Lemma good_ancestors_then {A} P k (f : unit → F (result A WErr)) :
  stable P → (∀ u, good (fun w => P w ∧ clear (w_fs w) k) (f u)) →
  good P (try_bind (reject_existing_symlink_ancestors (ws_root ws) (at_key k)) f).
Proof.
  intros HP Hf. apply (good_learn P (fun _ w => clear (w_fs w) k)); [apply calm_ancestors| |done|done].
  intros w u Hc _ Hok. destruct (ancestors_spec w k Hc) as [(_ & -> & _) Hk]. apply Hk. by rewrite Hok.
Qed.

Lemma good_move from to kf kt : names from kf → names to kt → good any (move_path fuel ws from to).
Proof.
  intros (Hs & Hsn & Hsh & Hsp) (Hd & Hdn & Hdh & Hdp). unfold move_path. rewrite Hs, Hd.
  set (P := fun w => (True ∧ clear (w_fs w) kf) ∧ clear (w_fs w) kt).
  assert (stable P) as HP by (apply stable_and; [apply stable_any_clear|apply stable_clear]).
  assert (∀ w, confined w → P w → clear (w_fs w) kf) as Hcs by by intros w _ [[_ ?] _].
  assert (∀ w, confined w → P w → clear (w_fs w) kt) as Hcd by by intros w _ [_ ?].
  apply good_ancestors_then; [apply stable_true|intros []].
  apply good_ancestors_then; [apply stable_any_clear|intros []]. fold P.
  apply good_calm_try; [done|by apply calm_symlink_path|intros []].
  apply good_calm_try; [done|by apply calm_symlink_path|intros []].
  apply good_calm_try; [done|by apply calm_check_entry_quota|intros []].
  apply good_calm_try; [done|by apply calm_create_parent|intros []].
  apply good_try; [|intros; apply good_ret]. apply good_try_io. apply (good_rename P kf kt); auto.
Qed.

==================================================

### Task instructions
Scan the material above for lines holding the string "confined" and copy those lines.

### Finished exercise
  assert (∀ w, confined w → P w → clear (w_fs w) kf) as Hcs by by intros w _ [[_ ?] _].
  assert (∀ w, confined w → P w → clear (w_fs w) kt) as Hcd by by intros w _ [_ ?].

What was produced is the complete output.